"If you yell again like that I'll toss you overboard."

"God help us, we're going—"

O'Neil shook the fellow until his teeth rattled; his own countenance, ordinarily so quiet, was blazing.

"There's no danger. Act like a man and don't start a stampede."

The steward pulled himself together and answered in a calmer tone:

"Very well, sir. I—I'm sorry, sir."

Murray O'Neil was known to most of the passengers, for his name had gone up and down the coast, and there were few places from San Francisco to Nome where his word did not carry weight. As he went among his fellow-travelers now, smiling, self-contained, unruffled, his presence had its effect. Women ceased their shrilling, men stopped their senseless questions and listened to his directions with some comprehension. In a short time the passengers were marshaled upon the upper deck where the life-boats hung between their davits. Each little craft was in charge of its allotted crew, the electric lights continued to burn brightly, and the panic gradually wore itself out. Meanwhile the ship was running a desperate race with the sea, striving with every ounce of steam in her boilers to find a safe berth for her mutilated body before the inrush of waters drowned her fires. That the race was close even the dullest understood, for the Nebraska was settling forward, and plowed into the night head down, like a thing maddened with pain. She was becoming unmanageable, too, and O'Neil thought with pity of that little iron-hearted skipper on the bridge who was fighting her so furiously.

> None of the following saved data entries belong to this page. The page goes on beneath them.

(** * The transaction-compacting Postgres adapter of [src/pg-adapter.ts]

    A shallow embedding of [PgQueryable], [PgTransaction] and
    [PrismaPg.transactionContext], with the theorems that settle the
    claims made about them.

    The adapter talks to three collaborators whose code is not part of
    the adapter file: the helpers imported from [./pg-utils] (statement
    classifiers, context codec, [EMPTY_RESULT]), [fixArrayBufferValues]
    from [./conversion], and the [pg] client itself.  They are taken as
    parameters (classes [PgUtils] and [PgDriver]); every general theorem
    holds for all of them.  Module [SpecUtils] gives one concrete
    instance, used where a closed example is needed.

    The calls to [debug] and [logger] only write diagnostics and are
    left out, and with them the [logQueries] flag. *)

From Stdlib Require Import ZArith List Bool Ascii String Lia.
From stdpp Require Import base strings list gmap.
Import ListNotations.

Local Open Scope string_scope.

(** ** JavaScript values *)

(** The values the adapter passes around without looking inside: bind
    parameters, row cells, thrown exceptions.  Objects are kept as the
    list of their own properties. *)
#[warnings="-register-all"] Inductive JsVal : Type :=
| JsUndefined
| JsNull
| JsBoolean (b : bool)
| JsNumber (n : Z)
| JsString (s : string)
| JsObject (props : list (string * JsVal)).

(** [if (v)] *)
Definition truthy (v : JsVal) : bool :=
  match v with
  | JsUndefined | JsNull => false
  | JsBoolean b => b
  | JsNumber n => negb (n =? 0)%Z
  | JsString s => negb (String.eqb s EmptyString)
  | JsObject _ => true
  end.

Fixpoint assoc (k : string) (props : list (string * JsVal)) : JsVal :=
  match props with
  | [] => JsUndefined
  | (k', v) :: rest => if String.eqb k k' then v else assoc k rest
  end.

(** [v.k] for the property names the adapter reads; a primitive has
    none of them. *)
Definition prop (v : JsVal) (k : string) : JsVal :=
  match v with
  | JsObject props => assoc k props
  | _ => JsUndefined
  end.

(** [s] used as a condition: a string is truthy unless empty;
    [undefined] is [None]. *)
Definition truthy_text (o : option string) : bool :=
  match o with
  | Some s => negb (String.eqb s EmptyString)
  | None => false
  end.

(** ** Results of [@prisma/driver-adapter-utils] *)

(** The two error values the adapter builds: [{ kind: 'Postgres', code,
    severity, message, detail, column, hint }] and
    [{ kind: 'UnsupportedNativeDataType', type }]. *)
Inductive Error : Type :=
| Postgres (code severity message detail column hint : JsVal)
| UnsupportedNativeDataType (type : Z).

Inductive Result (A : Type) : Type :=
| ok (value : A)
| err (error : Error).
Arguments ok {A} value.
Arguments err {A} error.

(** How a JavaScript call ends: it returns, or it throws.  [Stuck] is
    the model's own third case, for a recursion cut off by its fuel; the
    adapter never reaches it (lemma [performIO_fuel]). *)
Inductive Completion (A : Type) : Type :=
| Return (value : A)
| Throw (e : JsVal)
| Stuck.
Arguments Return {A} value.
Arguments Throw {A} e.
Arguments Stuck {A}.

(** ** Queries, results, the connection *)

Record Query : Type := mkQuery { sql : string; args : list JsVal }.

Record FieldDef : Type := mkField { name : string; dataTypeID : Z }.

Record QueryResult : Type := mkQueryResult {
  rowCount : option Z;
  fields : list FieldDef;
  rows : list (list JsVal)
}.

Record ResultSet : Type := mkResultSet {
  columnNames : list string;
  columnTypes : list Z;
  rows_of : list (list JsVal)
}.

(** What [fieldToColumnType] throws: an [UnsupportedNativeDataType]
    carrying the type, or anything else. *)
Inductive ConversionThrow : Type :=
| Unsupported (type : Z)
| Other (e : JsVal).

(** What the physical connection has been asked to do, oldest first. *)
Inductive Event : Type :=
| EvQuery (text : string) (values : list JsVal)
| EvRelease.

(** A payload of the context codec: string keys, string values. *)
Abbreviation Payload := (gmap string string).

(** The imports from [./pg-utils]. *)
Class PgUtils : Type := {
  EMPTY_RESULT : QueryResult;
  contextToSqlComment : Payload -> string;
  sqlCommentToContext : string -> JsVal + Payload;
  isContextComment : string -> bool;
  isWriteQuery : string -> bool;
  isBeginQuery : string -> bool;
  isCommitQuery : string -> bool
}.

(** The [pg] client and [./conversion].  [client_query past text values]
    is what [client.query] answers, given everything the connection was
    asked before: rows, or a thrown value.  [fieldToColumnType] gives a
    column type (a number) or throws. *)
Class PgDriver : Type := {
  client_query : list Event -> string -> list JsVal -> JsVal + QueryResult;
  fixArrayBufferValues : list JsVal -> list JsVal;
  fieldToColumnType : Z -> ConversionThrow + Z
}.

(** The client object held by a [PgQueryable]: a pool ([StdClient], no
    [previousQueries]) or a pooled connection dressed up by
    [transactionContext] ([TransactionClient]).  [events] is the
    connection's own history. *)
Record Client : Type := mkClient {
  previousQueries : option (list Query);
  readyToExecuteTransaction : bool;
  events : list Event
}.

Definition set_previousQueries (l : option (list Query)) (c : Client) : Client :=
  mkClient l (readyToExecuteTransaction c) (events c).

Definition set_readyToExecuteTransaction (b : bool) (c : Client) : Client :=
  mkClient (previousQueries c) b (events c).

Definition add_event (e : Event) (c : Client) : Client :=
  mkClient (previousQueries c) (readyToExecuteTransaction c) (events c ++ [e])%list.

(** [previousQueries.push(query)]: the array is the one the client
    holds, so the client sees the new entry. *)
Definition push (q : Query) (c : Client) : Client :=
  match previousQueries c with
  | Some l => set_previousQueries (Some (l ++ [q])%list) c
  | None => c
  end.

(** [{ SQL: sql, ...context }]: the spread comes second, so a key it
    shares with the literal keeps the spread's value. *)
Definition with_SQL (sql : string) (context : Payload) : Payload :=
  context ∪ {[ "SQL" := sql ]}.

Section Adapter.
Context `{U : PgUtils} `{D : PgDriver}.

(** [this.client.query({ text, values: fixArrayBufferValues(values), ... },
    fixArrayBufferValues(values))] *)
Definition query_client (text : string) (values : list JsVal) (c : Client)
  : Completion QueryResult * Client :=
  let sent := fixArrayBufferValues values in
  let c' := add_event (EvQuery text sent) c in
  match client_query (events c) text sent with
  | inr result => (Return result, c')
  | inl e => (Throw e, c')
  end.

(** [previousQueries.find((q) => isContextComment(q.sql))?.sql] *)
Definition previousContextComment (l : list Query) : option string :=
  option_map sql (List.find (fun q => isContextComment (sql q)) l).

(** The [text] the statement is sent with (lines 135 and 148-150);
    decoding the context comment may throw. *)
Definition rewritten (sql : string) (l : list Query) : JsVal + string :=
  let previous := previousContextComment l in
  if truthy_text previous && isWriteQuery sql then
    match previous with
    | Some comment =>
        match sqlCommentToContext comment with
        | inr context => inr (sql +:+ " " +:+ contextToSqlComment (with_SQL sql context))
        | inl e => inl e
        end
    | None => inr sql
    end
  else inr sql.

(** The [for ... of previousQueries.slice(0, length - 1)] loop of lines
    170-172; [io] is [this.performIO].  What [io] returns is dropped;
    what it throws ends the loop. *)
Fixpoint catchUp (io : Query -> bool -> Client -> Completion (Result QueryResult) * Client)
    (l : list Query) (c : Client) : Completion unit * Client :=
  match l with
  | [] => (Return tt, c)
  | prevQuery :: rest =>
      match io prevQuery true c with
      | (Return _, c') => catchUp io rest c'
      | (Throw e, c') => (Throw e, c')
      | (Stuck, c') => (Stuck, c')
      end
  end.

(** Lines 176-215: the context check that closes the transaction
    branch, then the call to the connection. *)
Definition skipContextOrQuery (inTransaction : bool) (sql text : string)
    (values : list JsVal) (c : Client) : Completion QueryResult * Client :=
  if inTransaction && isContextComment sql then (Return EMPTY_RESULT, c)
  else query_client text values c.

(** [compactPerformIOResult], lines 130-216. *)
Definition compactPerformIOResult
    (io : Query -> bool -> Client -> Completion (Result QueryResult) * Client)
    (query : Query) (catchingUp : bool) (c : Client)
  : Completion QueryResult * Client :=
  let sql := sql query in
  let values := args query in
  let ready := readyToExecuteTransaction c in
  match previousQueries c with
  | None => skipContextOrQuery false sql sql values c
  | Some before =>
      let isContext := isContextComment sql in
      let isWrite := isWriteQuery sql in
      let previous := previousContextComment before in
      match rewritten sql before with
      | inl e => (Throw e, c)
      | inr text =>
          let c1 := if catchingUp then c else push query c in
          let l := if catchingUp then before else (before ++ [query])%list in
          let n := length l in
          if negb ready then
            if isBeginQuery sql && (n =? 1)%nat then (Return EMPTY_RESULT, c1)
            else if isCommitQuery sql && truthy_text previous && (n =? 4)%nat
            then (Return EMPTY_RESULT, c1)
            else if ((n =? 2)%nat && negb isContext) || ((n =? 3)%nat && negb isWrite) then
              match catchUp io (firstn (n - 1) l)
                      (set_readyToExecuteTransaction true c1) with
              | (Return _, c2) => skipContextOrQuery true sql text values c2
              | (Throw e, c2) => (Throw e, c2)
              | (Stuck, c2) => (Stuck, c2)
              end
            else skipContextOrQuery true sql text values c1
          else skipContextOrQuery true sql text values c1
      end
  end.

(** [typeof e.k === 'string'] *)
Definition typeofString (e : JsVal) (k : string) : bool :=
  match prop e k with
  | JsString _ => true
  | _ => false
  end.

(** The test of line 114. *)
Definition databaseReported (e : JsVal) : bool :=
  truthy e && typeofString e "code" && typeofString e "severity"
  && typeofString e "message".

(** The [try]/[catch] of [performIO], lines 104-126, around the
    completion of [compactPerformIOResult]. *)
Definition catching (r : Completion QueryResult * Client)
  : Completion (Result QueryResult) * Client :=
  match r with
  | (Return result, c') => (Return (ok result), c')
  | (Throw e, c') =>
      if databaseReported e then
        (Return (err (Postgres (prop e "code") (prop e "severity") (prop e "message")
                        (prop e "detail") (prop e "column") (prop e "hint"))), c')
      else (Throw e, c')
  | (Stuck, c') => (Stuck, c')
  end.

(** [performIO], lines 101-127.  The fuel counts the nesting of
    [performIO] inside [compactPerformIOResult] inside [performIO]. *)
Fixpoint performIO (fuel : nat) (query : Query) (catchingUp : bool) (c : Client)
  : Completion (Result QueryResult) * Client :=
  match fuel with
  | O => (Stuck, c)
  | S fuel' => catching (compactPerformIOResult (performIO fuel') query catchingUp c)
  end.

(** A statement handed to the adapter by its caller ([queryRaw] and
    [executeRaw] both start with [this.performIO(query)]).  Two levels
    of [performIO] are all a submission can use. *)
Definition submit (query : Query) (c : Client)
  : Completion (Result QueryResult) * Client :=
  performIO 2 query false c.

(** [executeRaw], lines 87-93. *)
Definition executeRaw (query : Query) (c : Client)
  : Completion (Result Z) * Client :=
  match submit query c with
  | (Return (ok result), c') =>
      (Return (ok (match rowCount result with Some n => n | None => 0%Z end)), c')
  | (Return (err error), c') => (Return (err error), c')
  | (Throw e, c') => (Throw e, c')
  | (Stuck, c') => (Stuck, c')
  end.

(** [fields.map((field) => fieldToColumnType(field.dataTypeID))]: the
    first field that throws ends the map. *)
Fixpoint columnTypesOf (l : list FieldDef) : ConversionThrow + list Z :=
  match l with
  | [] => inr []
  | field :: rest =>
      match fieldToColumnType (dataTypeID field) with
      | inl e => inl e
      | inr t =>
          match columnTypesOf rest with
          | inl e => inl e
          | inr ts => inr (t :: ts)
          end
      end
  end.

(** [queryRaw], lines 49-80. *)
Definition queryRaw (query : Query) (c : Client)
  : Completion (Result ResultSet) * Client :=
  match submit query c with
  | (Return (err error), c') => (Return (err error), c')
  | (Return (ok result), c') =>
      match columnTypesOf (fields result) with
      | inr columnTypes =>
          (Return (ok (mkResultSet (List.map name (fields result)) columnTypes
                         (rows result))), c')
      | inl (Unsupported type) => (Return (err (UnsupportedNativeDataType type)), c')
      | inl (Other e) => (Throw e, c')
      end
  | (Throw e, c') => (Throw e, c')
  | (Stuck, c') => (Stuck, c')
  end.

(** [this.client.release()]: the connection is asked for its release,
    and the call returns. *)
Definition release (c : Client) : Client := add_event EvRelease c.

There was little confusion, little talking upon the upper deck now; only a child whimpered or a woman sobbed hysterically. But down forward among the steerage passengers the case was different. These were mainly Montenegrins, Polacks, or Slavs bound for the construction camps to the westward, and they surged from side to side like cattle, requiring Tomlinson's best efforts to keep them from rushing aft.

O'Neil had employed thousands of such men; in fact, many of these very fellows had cashed his time-checks and knew him by sight. He went forward among them, and his appearance proved instantly reassuring. He found his two hostlers, and with their aid he soon reduced the mob to comparative order.

But in spite of his confident bearing he felt a great uneasiness. The Nebraska seemed upon the point of diving; he judged she must be settling very fast, and wondered that the forward tilt did not lift her propeller out of the water. Fortunately, however, the surface of the sound was like a polished floor and there were no swells to submerge her.